■ Work to be completed ■
Your task is to copy each line of the material that holds the word "Hreg".

Stored data Block Start

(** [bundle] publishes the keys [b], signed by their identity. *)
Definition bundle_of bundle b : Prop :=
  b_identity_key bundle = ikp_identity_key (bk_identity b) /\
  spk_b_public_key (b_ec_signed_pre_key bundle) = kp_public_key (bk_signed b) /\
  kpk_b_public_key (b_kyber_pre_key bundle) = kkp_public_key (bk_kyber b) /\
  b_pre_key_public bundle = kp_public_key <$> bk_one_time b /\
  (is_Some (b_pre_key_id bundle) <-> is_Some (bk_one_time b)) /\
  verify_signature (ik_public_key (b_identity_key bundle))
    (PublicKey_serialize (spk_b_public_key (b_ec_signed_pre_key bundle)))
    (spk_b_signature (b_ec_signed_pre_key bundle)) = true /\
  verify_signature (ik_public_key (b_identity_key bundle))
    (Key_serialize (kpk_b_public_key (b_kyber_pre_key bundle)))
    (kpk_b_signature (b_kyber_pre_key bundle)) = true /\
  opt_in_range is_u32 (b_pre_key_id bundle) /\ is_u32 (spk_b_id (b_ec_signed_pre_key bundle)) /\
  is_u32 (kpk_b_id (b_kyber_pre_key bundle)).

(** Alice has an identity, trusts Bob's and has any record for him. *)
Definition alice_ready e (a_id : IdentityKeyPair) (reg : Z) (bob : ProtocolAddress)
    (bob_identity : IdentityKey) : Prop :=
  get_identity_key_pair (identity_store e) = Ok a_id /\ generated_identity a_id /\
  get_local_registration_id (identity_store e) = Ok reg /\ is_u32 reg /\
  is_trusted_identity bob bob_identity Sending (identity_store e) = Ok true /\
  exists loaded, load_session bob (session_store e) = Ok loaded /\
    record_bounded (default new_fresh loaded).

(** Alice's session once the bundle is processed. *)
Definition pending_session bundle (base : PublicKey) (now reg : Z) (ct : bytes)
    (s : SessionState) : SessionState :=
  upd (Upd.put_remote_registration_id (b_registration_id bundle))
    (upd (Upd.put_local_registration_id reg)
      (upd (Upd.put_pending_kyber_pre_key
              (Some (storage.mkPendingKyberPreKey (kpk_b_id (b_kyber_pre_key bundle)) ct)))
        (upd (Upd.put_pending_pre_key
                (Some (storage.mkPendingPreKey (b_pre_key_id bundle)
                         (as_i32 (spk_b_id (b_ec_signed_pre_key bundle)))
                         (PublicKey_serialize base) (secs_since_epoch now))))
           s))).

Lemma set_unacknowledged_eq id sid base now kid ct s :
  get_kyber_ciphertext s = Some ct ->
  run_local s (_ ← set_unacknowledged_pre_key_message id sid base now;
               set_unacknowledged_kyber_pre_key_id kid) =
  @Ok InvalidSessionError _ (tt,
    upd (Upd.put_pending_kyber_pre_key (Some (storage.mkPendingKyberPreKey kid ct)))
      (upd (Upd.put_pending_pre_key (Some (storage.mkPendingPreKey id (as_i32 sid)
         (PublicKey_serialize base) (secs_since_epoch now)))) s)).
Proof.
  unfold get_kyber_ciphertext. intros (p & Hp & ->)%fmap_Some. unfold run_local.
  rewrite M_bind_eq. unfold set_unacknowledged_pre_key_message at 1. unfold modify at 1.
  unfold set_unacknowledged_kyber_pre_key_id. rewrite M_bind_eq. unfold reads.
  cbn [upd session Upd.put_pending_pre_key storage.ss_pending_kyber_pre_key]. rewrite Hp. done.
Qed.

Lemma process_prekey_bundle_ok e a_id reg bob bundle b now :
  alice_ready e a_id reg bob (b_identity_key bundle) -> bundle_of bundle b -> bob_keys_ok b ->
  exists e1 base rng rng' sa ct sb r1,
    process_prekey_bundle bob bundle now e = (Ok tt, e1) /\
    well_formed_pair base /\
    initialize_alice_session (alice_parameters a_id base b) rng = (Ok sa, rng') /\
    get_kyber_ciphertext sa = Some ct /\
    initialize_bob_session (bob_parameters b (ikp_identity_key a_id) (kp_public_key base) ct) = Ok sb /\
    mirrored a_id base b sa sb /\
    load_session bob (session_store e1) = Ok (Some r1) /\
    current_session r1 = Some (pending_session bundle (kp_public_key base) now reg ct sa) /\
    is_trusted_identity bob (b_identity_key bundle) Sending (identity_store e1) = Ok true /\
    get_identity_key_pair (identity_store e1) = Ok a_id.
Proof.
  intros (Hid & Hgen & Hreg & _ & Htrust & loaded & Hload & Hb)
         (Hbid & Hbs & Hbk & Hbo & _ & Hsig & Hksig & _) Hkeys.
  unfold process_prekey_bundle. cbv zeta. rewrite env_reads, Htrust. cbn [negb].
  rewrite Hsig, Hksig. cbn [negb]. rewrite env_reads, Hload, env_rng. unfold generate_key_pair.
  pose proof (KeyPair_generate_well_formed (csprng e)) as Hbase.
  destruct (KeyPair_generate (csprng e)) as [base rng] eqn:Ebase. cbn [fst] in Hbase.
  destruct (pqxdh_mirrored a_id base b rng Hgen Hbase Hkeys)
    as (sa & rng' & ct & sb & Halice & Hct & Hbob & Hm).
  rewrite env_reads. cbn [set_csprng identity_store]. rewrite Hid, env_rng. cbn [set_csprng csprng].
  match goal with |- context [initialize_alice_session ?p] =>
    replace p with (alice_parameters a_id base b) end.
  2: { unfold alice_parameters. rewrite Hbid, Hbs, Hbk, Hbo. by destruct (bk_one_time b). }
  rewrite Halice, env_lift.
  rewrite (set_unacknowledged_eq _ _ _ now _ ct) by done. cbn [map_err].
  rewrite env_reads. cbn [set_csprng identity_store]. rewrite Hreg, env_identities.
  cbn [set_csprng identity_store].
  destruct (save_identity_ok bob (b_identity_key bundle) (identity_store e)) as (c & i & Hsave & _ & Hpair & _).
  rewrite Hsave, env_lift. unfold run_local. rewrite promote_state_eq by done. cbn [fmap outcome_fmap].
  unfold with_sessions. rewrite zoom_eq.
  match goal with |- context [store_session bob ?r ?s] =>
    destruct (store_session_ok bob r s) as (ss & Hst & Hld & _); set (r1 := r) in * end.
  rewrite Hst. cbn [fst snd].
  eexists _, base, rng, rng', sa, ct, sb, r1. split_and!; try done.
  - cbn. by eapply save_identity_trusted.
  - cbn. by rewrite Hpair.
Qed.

Stored data Block End

■ Expected answer ■
  intros (Hid & Hgen & Hreg & _ & Htrust & loaded & Hload & Hb)
  rewrite env_reads. cbn [set_csprng identity_store]. rewrite Hreg, env_identities.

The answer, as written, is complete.